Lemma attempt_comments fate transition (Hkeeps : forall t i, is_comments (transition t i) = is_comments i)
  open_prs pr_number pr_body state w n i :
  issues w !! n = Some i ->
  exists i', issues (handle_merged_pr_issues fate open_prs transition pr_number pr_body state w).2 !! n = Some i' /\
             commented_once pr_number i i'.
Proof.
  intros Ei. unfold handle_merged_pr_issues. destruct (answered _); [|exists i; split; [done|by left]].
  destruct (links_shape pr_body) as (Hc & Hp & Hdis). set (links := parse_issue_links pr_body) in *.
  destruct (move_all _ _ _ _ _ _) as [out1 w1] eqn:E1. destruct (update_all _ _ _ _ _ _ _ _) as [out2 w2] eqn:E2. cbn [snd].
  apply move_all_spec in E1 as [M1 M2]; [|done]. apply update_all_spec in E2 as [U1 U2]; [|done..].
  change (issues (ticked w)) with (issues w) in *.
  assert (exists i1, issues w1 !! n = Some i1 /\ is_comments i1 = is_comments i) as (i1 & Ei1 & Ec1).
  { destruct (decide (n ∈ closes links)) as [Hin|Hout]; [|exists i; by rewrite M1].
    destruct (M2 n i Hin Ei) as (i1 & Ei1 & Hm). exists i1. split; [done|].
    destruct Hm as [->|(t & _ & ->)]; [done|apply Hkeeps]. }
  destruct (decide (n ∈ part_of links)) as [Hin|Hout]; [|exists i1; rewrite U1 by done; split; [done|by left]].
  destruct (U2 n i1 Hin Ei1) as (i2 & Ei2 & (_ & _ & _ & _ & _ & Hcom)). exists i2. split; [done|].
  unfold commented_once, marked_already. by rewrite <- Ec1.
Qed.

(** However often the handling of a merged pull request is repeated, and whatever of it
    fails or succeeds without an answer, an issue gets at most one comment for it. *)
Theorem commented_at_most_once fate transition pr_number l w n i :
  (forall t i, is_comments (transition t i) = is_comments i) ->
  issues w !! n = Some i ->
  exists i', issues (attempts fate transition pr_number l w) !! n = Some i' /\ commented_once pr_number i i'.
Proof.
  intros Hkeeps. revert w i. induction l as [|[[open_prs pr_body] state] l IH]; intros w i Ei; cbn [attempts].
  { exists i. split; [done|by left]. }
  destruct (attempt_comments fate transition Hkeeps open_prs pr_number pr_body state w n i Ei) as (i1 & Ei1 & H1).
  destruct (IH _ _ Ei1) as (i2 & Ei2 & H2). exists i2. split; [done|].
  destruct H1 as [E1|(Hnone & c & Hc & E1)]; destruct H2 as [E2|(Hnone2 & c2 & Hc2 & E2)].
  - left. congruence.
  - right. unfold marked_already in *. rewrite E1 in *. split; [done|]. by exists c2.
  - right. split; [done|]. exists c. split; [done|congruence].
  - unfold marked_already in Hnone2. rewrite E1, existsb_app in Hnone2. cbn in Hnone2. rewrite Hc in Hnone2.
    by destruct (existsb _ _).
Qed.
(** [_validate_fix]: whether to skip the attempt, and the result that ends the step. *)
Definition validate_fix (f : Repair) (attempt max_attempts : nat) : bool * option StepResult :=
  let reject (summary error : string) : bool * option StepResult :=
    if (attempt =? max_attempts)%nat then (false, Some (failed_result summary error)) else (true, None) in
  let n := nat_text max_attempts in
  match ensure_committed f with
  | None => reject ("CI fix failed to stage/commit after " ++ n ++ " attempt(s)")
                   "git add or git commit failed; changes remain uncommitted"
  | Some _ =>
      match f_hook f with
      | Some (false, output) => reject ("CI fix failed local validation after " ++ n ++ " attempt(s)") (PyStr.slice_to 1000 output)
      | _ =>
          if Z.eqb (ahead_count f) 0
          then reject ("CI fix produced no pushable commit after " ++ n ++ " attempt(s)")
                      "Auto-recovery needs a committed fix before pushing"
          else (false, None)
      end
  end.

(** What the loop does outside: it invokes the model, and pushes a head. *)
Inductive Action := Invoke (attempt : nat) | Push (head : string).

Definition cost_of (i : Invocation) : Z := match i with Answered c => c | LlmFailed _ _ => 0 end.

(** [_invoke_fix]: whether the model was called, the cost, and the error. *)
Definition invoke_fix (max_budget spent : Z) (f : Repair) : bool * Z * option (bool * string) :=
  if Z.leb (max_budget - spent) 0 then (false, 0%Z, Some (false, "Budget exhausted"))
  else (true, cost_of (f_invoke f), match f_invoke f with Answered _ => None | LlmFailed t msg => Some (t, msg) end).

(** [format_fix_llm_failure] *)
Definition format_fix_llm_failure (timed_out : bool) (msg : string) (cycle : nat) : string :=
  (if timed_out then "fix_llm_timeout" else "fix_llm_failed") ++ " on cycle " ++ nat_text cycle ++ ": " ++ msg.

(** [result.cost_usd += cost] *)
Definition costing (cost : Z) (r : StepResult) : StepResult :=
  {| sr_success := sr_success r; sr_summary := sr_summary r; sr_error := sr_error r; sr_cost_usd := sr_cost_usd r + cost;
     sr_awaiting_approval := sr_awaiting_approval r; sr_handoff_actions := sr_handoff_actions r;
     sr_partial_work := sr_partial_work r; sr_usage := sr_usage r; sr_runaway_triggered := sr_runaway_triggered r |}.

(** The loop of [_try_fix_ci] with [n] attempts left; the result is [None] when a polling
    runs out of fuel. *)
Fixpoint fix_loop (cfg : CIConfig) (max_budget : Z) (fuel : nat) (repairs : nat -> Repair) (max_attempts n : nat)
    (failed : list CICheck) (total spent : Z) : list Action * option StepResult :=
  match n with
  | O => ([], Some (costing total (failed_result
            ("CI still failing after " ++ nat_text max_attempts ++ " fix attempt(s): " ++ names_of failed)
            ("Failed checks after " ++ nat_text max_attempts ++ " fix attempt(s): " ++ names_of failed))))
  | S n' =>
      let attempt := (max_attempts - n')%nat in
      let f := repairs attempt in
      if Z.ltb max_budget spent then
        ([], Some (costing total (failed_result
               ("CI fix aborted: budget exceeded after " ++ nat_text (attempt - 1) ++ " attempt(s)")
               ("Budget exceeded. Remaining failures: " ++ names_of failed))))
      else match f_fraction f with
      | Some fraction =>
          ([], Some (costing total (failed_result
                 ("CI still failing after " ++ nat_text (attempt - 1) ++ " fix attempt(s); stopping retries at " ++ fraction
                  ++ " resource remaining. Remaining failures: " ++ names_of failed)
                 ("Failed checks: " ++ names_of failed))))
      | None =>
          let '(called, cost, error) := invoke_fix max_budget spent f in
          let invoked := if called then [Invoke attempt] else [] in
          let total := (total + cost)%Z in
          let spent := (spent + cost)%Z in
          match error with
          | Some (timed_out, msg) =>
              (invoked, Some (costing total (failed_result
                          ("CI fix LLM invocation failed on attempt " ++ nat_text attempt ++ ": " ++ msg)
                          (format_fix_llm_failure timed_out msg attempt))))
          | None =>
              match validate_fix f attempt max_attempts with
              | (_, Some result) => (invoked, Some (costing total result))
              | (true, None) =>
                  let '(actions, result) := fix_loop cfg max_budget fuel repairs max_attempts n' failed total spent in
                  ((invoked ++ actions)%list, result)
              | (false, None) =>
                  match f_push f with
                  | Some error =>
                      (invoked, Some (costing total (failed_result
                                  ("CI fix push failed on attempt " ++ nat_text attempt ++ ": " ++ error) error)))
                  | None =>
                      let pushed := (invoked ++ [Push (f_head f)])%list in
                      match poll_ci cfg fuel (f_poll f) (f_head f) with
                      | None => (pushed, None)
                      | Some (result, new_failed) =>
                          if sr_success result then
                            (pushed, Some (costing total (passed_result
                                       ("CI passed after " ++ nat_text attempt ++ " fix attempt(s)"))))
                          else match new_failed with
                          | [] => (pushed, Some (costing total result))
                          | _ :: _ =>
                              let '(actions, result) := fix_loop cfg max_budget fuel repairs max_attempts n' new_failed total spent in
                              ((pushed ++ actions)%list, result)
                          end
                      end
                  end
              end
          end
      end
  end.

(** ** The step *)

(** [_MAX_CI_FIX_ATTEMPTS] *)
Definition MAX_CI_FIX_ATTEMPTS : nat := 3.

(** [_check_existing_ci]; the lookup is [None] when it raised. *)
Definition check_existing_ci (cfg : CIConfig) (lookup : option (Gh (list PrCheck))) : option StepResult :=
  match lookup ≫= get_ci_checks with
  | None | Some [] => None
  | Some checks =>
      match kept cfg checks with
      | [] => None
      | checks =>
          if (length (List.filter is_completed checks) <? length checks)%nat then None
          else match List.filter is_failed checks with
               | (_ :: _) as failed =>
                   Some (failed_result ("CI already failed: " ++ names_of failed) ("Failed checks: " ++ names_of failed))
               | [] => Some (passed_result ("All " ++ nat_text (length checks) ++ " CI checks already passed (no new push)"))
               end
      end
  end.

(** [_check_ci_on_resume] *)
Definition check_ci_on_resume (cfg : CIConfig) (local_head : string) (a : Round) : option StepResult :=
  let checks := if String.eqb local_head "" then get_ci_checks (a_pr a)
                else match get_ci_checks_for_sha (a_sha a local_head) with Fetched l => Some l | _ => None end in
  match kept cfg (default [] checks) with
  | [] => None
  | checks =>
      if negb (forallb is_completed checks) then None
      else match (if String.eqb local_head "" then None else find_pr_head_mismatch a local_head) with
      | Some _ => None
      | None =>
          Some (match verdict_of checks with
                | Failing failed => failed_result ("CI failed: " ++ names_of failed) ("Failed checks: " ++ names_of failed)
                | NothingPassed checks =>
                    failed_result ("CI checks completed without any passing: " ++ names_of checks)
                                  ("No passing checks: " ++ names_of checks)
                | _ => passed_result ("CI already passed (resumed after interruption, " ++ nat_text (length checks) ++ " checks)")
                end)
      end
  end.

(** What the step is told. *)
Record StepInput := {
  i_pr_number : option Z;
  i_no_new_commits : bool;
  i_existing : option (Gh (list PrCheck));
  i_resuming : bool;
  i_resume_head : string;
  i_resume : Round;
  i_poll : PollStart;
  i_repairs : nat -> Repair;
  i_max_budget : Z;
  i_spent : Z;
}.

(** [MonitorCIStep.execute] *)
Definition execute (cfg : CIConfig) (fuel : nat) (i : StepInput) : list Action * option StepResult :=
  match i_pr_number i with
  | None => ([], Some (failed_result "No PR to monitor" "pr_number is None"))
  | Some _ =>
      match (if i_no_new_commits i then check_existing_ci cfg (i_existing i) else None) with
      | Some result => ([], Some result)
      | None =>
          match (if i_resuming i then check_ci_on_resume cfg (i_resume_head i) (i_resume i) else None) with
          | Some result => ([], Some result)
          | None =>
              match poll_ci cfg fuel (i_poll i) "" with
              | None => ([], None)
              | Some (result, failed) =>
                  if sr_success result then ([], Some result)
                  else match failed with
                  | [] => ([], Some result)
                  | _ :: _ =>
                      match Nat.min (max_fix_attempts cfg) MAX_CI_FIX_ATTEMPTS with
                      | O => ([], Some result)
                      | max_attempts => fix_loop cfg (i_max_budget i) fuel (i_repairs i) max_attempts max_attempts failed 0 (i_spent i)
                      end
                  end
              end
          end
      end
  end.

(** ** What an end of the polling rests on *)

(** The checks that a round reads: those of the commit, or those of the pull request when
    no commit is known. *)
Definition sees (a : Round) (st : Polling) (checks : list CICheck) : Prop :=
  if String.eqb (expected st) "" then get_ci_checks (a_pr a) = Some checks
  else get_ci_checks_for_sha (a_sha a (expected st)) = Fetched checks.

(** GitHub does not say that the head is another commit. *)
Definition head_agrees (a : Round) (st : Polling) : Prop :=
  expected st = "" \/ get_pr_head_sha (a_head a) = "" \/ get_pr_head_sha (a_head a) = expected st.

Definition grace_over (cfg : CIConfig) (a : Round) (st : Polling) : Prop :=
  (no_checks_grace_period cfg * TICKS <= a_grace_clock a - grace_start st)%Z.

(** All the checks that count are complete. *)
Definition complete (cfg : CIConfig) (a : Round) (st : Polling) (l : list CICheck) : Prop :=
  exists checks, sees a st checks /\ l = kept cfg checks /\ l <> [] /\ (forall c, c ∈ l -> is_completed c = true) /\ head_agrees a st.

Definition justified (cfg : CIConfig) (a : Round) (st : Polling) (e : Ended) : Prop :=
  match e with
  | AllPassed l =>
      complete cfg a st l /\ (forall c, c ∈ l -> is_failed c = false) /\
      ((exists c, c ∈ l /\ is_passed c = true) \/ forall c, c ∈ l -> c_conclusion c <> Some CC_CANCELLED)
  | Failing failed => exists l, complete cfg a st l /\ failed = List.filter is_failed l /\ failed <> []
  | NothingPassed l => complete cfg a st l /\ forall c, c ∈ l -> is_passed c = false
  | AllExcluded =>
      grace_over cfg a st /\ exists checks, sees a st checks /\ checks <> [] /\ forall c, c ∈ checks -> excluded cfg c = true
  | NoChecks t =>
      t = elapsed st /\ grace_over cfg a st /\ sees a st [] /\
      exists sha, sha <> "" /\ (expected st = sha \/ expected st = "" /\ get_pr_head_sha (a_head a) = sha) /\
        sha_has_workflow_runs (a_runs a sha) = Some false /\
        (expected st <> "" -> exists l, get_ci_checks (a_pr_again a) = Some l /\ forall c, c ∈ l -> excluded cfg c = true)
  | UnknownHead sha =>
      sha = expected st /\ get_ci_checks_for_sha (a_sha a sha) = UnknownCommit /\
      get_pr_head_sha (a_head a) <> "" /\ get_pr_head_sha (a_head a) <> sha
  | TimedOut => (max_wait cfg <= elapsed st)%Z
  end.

────────

- _Problem details_: Would you return exactly, and only, the lines beginning at the one with "sha = expected" and ending at the last line of the listing?

- _Problem solution_:
      sha = expected st /\ get_ci_checks_for_sha (a_sha a sha) = UnknownCommit /\
      get_pr_head_sha (a_head a) <> "" /\ get_pr_head_sha (a_head a) <> sha
  | TimedOut => (max_wait cfg <= elapsed st)%Z
  end.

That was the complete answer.